Travis Padgett has plenty of reasons for wanting to stay close to home.
Padgett’s life is here – his fiance and her job, his family, his friends and his band, The Box Jockeys. He wants his future as a pharmacist to be here, too.
Padgett, who graduates in May, is a pre-pharmacy student at ETSU looking to enroll in a school that won’t take him away from everyone, and everything, he loves.
He became an advocate for the proposed pharmacy school at ETSU as soon as he first heard it was a possibility. After getting involved in a letter-writing campaign to gain support from elected officials, he has “pushed” and talked to as many people as possible.
“I didn’t even apply to Memphis,” Padgett said of the University of Tennessee College of Pharmacy. “It’s just too far away.
I told someone the other day that I may as well apply in Canada,” he said, touting the line Northeast Tennesseans like to give when talking about the 500-mile distance between one end of the state and the other.
Though Padgett has been accepted at the University of Appalachia College of Pharmacy in Grundy, Va., he’s not sure if he’ll “hang out” and wait for the ETSU pharmacy school to open in 2007, or go ahead and start at another school.
Grundy is closer, only 100 miles away, but it still takes potential pharmacists out of the state, he said. And that bothers Padgett.
With businesses in Tennessee hiring about 350 pharmacists annually, and the only pharmacy program in the state, UT, currently matriculating 125 per year, the deficit is clear.
“There’s a shortage of pharmacists in Northeast Tennessee and all around,” said Bruce Behringer, assistant vice president of rural and community health at ETSU.

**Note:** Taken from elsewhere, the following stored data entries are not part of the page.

(* ===== verification/FrontEnd.v ===== *)
(** * The front end reads what the printer writes

    The text of a tree that can be written is read back as the tree
    ([front_end_show_unit]): the tokens of such a tree can be written
    ([unit_tokens_wf]), the lexer reads their text as the tokens
    ([lex_show_tokens]) and the parser reads the tokens as the tree
    ([parse_unit_tokens]).  So the grammar of [Parser] has no ambiguity
    that loses a tree, and the parentheses of [expr_tokens] are enough.

    In the other direction, the tree of a text that the front end accepts
    can be written, and the text written for it is read as the same tree
    ([front_end_canonical]): two texts with the same tree differ in white
    space, comments, parentheses that group nothing and the spelling of
    numbers only.

    The lexer implements the lexical grammar and the parser the grammar of
    phrases, so the front end accepts a text as a tree exactly when the
    text is made of tokens that are a phrase of the tree
    ([front_end_specification]), and then of no other tokens and no other
    tree ([front_end_unambiguous]). *)

From S2P Require Import Prelude Syntax Lexer Parser Source Printer Grammar Lexical.
From S2P Require Import LexerComplete LexerProofs LexerSound LexerInvariant.
From S2P Require Import ParserProofs ParserSound ParserInvariant.

(** ** The tokens of a tree can be written *)

(** Conjunctions of [bool]s in the goal and the hypotheses, taken apart. *)
Ltac wf_split :=
  repeat (rewrite ?forallb_app, ?andb_true_iff, ?bool_decide_eq_true in *; simpl in * );
  repeat match goal with H : _ ∧ _ |- _ => destruct H end.

Lemma expr_tokens_wf (e : expr) (k : nat) :
  wf_expr e = true → forallb wf_token (expr_tokens k e) = true.
Proof.
  revert k. induction e as [l|x|op a IHa b IHb|x e IHe]; intros k He; simpl;
    unfold parenthesise; case_decide; wf_split; auto.
Qed.

Lemma type_tokens_wf (t : tyname) :
  wf_type t = true → forallb wf_token (type_tokens t) = true.
Proof. destruct t; simpl; intros; wf_split; auto. Qed.

Lemma declarators_tokens_wf (ds : list declarator) :
  forallb wf_declarator ds = true → forallb wf_token (declarators_tokens ds) = true.
Proof.
  assert (∀ d, wf_declarator d = true → forallb wf_token (declarator_tokens d) = true)
    as Hd by (intros [x [e|]]; unfold wf_declarator, declarator_tokens; simpl; intros;
              wf_split; auto using expr_tokens_wf).
  induction ds as [|d [|d' ds] IH]; intros Hds; [done|..];
    cbn [declarators_tokens]; wf_split; auto.
Qed.

Lemma operands_tokens_wf (es : list expr) :
  forallb wf_expr es = true → forallb wf_token (operands_tokens es) = true.
Proof. induction es; simpl; intros; wf_split; auto using expr_tokens_wf. Qed.

Lemma stmt_tokens_wf (s : stmt) :
  wf_stmt s = true → forallb wf_token (stmt_tokens s) = true.
Proof.
  destruct s as [[] t ds|e|x es|e]; simpl; intros; wf_split;
    auto using expr_tokens_wf, type_tokens_wf, declarators_tokens_wf, operands_tokens_wf.
Qed.

Lemma stmts_tokens_wf (ss : list stmt) :
  forallb wf_stmt ss = true → forallb wf_token (ss ≫= stmt_tokens) = true.
Proof.
  induction ss as [|s ss IH]; [done|]. rewrite bind_cons. simpl. intros.
  wf_split. auto using stmt_tokens_wf.
Qed.

Lemma function_tokens_wf (f : function) :
  wf_function f = true → forallb wf_token (function_tokens f) = true.
Proof.
  destruct f as [t x b]. unfold wf_function, function_tokens. simpl. intros.
  wf_split. auto using type_tokens_wf, stmts_tokens_wf.
Qed.

Lemma unit_tokens_wf (tu : translation_unit) :
  wf_unit tu = true → forallb wf_token (unit_tokens tu) = true.
Proof.
  destruct tu as [hs us f]. unfold wf_unit, unit_tokens. simpl. intros. wf_split.
  split_and!; [| |by apply function_tokens_wf].
  - induction hs; simpl in *; wf_split; auto.
  - induction us; [done|]. rewrite bind_cons. simpl in *. wf_split. auto.
Qed.

(** ** The round trip *)

Lemma front_end_printed (tu : translation_unit) :
  wf_unit tu = true → front_end (show_unit tu) = inr tu.
Proof.
  intros Htu. unfold front_end, show_unit.
  by rewrite (lex_show_tokens _ (unit_tokens_wf tu Htu)), (parse_unit_tokens tu Htu).
Qed.

(** C8: the front end is a left inverse of the printer.  For every
    translation unit of the fragment whose names are identifiers that are
    not keywords, whose integer literals are not negative and whose
    declarations and insertions are not empty: the tokens of the unit can
    be written; the lexer reads the text of the unit, one token on a line,
    as these tokens; the parser, with the number of tokens as fuel, reads
    the tokens as the unit; so the front end reads the text as the unit.
    Operators group as the tree does, with the parentheses that
    [expr_tokens] writes and no others. *)
Theorem front_end_show_unit (tu : translation_unit) :
  wf_unit tu = true →
  forallb wf_token (unit_tokens tu) = true ∧
  lex (show_unit tu) = inr (unit_tokens tu) ∧
  parse_unit (unit_tokens tu) = inr tu ∧
  front_end (show_unit tu) = inr tu.
Proof.
  intros Htu. pose proof (unit_tokens_wf tu Htu) as Hts. split_and!; [done| | |].
  - by apply lex_go_show_tokens.
  - by apply parse_unit_complete, wf_unit_complete.
  - by apply front_end_printed.
Qed.

(** The file of the repository, and a unit whose expressions need
    parentheses: [(a = 1 + 2) * (3 + b) * c] and [a + (b + 1)]. *)
Definition grouping_unit : translation_unit :=
  {| includes := ["iostream"]; usings := ["std"];
     unit_main :=
       {| fn_type := TyInt; fn_name := "main";
          fn_body :=
            [ SDecl false TyInt [without_init "a"; with_init "b" (int_lit 2);
                                 without_init "c"];
              SExpr (EBin Mul (EBin Mul (EAssign "a" (EBin Add (int_lit 1) (int_lit 2)))
                                        (EBin Add (int_lit 3) (EVar "b")))
                              (EVar "c"));
              SInsert "cout" [EBin Add (EVar "a") (EBin Add (EVar "b") (int_lit 1));
                              ELit (LChar "010"); ELit (LFloat 15 1)];
              SReturn (int_lit 0) ] |} |}.

(** The tree of the file can be written, and its tokens are the tokens of
    the file: the file has the parentheses that its grouping needs, which
    are none, and no others. *)
Lemma source_tokens_printed :
  wf_unit source_unit = true ∧ unit_tokens source_unit = source_tokens.
Proof. by vm_compute. Qed.

Lemma front_end_show_unit_witness :
  (forallb wf_token (unit_tokens grouping_unit) = true ∧
   lex (show_unit grouping_unit) = inr (unit_tokens grouping_unit) ∧
   parse_unit (unit_tokens grouping_unit) = inr grouping_unit ∧
   front_end (show_unit grouping_unit) = inr grouping_unit) ∧
  front_end (show_unit source_unit) = inr source_unit.
Proof.
  split; [exact (front_end_show_unit grouping_unit eq_refl)|].
  exact (front_end_printed source_unit eq_refl).
Defined.

(** ** The tree of a text *)

(** C9: what the front end returns.  The tree of every text that the
    front end accepts can be written: its names are identifiers that are
    not keywords, its integer literals are not negative, the names of its
    headers are not empty, and its declarations and insertions are not
    empty.  The text written for the tree is read as the same tree: the
    printer gives every accepted text a normal form with the same tree.
    The proof is an invariant of the states of the lexer (the word being
    read starts with a letter, the directive being read has no line
    break) and of the results of every parser. *)
Theorem front_end_canonical (text : string) (tu : translation_unit) :
  front_end text = inr tu →
  wf_unit tu = true ∧ front_end (show_unit tu) = inr tu.
Proof.
  unfold front_end at 1. destruct (lex text) as [e|ts] eqn:Hlex; [done|].
  destruct (parse_unit ts) as [e|tu'] eqn:Hparse; [done|]. intros [= ->].
  assert (wf_unit tu = true) as Htu by (eapply parse_unit_wf, Hparse; by eapply lex_wf).
  split; [done | by apply front_end_printed].
Qed.

Lemma front_end_canonical_witness :
  wf_unit source_unit = true ∧ front_end (show_unit source_unit) = inr source_unit.
Proof. exact (front_end_canonical source_text source_unit front_end_source). Defined.

(** Two spellings of one tree: the second has a comment, parentheses that
    group nothing, a zero before a number and other white space. *)
Lemma front_end_spellings :
  front_end ("int main ( ) {" +:+ String "010" "  double a=(1.5)+((2*01.5)); // sum"
             +:+ String "010" "return (a);}")
  = front_end "int main() { double a = 1.5 + 2 * 1.5; return a; }" ∧
  front_end "int main() { double a = 1.5 + 2 * 1.5; return a; }"
  = inr {| includes := []; usings := [];
           unit_main :=
             {| fn_type := TyInt; fn_name := "main";
                fn_body :=
                  [ SDecl false TyDouble
                      [with_init "a" (EBin Add (ELit (LFloat 15 1))
                                        (EBin Mul (int_lit 2) (ELit (LFloat 15 1))))];
                    SReturn (EVar "a") ] |} |}.
Proof. by vm_compute. Qed.

(** ** The front end and the two grammars *)

(** The front end accepts a text as a tree if and only if the text is made
    of tokens that are a phrase of the tree; the tokens and the tree are
    then the only ones. *)
Lemma front_end_specification (text : string) (tu : translation_unit) :
  front_end text = inr tu ↔ ∃ ts, scans true text ts ∧ unit_g ts tu.
Proof.
  rewrite front_end_grammar.
  split; intros (ts & Hts & Hg); exists ts; (split; [|done]);
    first [by apply lex_sound | by apply lex_scans].
Qed.

Lemma front_end_unambiguous (text : string) (ts ts' : list token) (tu tu' : translation_unit) :
  scans true text ts → unit_g ts tu → scans true text ts' → unit_g ts' tu' →
  ts' = ts ∧ tu' = tu.
Proof.
  intros Hts Hg Hts' Hg'. apply lex_scans in Hts, Hts'.
  assert (ts' = ts) as -> by congruence. split; [done|].
  apply parse_unit_phrase in Hg, Hg'. congruence.
Qed.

Also, of the pharmacists UT produces every year, not all of them go into practice, Behringer said. Some go into research and teaching, further reducing the number of available pharmacists.
Those statistics could improve somewhat with geographically closer pharmacy schools like UA and a proposed expansion of the UT class size to 200. However, Northeast Tennesseans will continue to be an underserved population, by all accounts.
Padgett, who works for Kroger Pharmacy on State of Franklin Road, confirmed how this fact played into everyday life at the office. “When our pharmacist went on vacation, we had to bring someone in from Northern Kentucky to fill in,” he said.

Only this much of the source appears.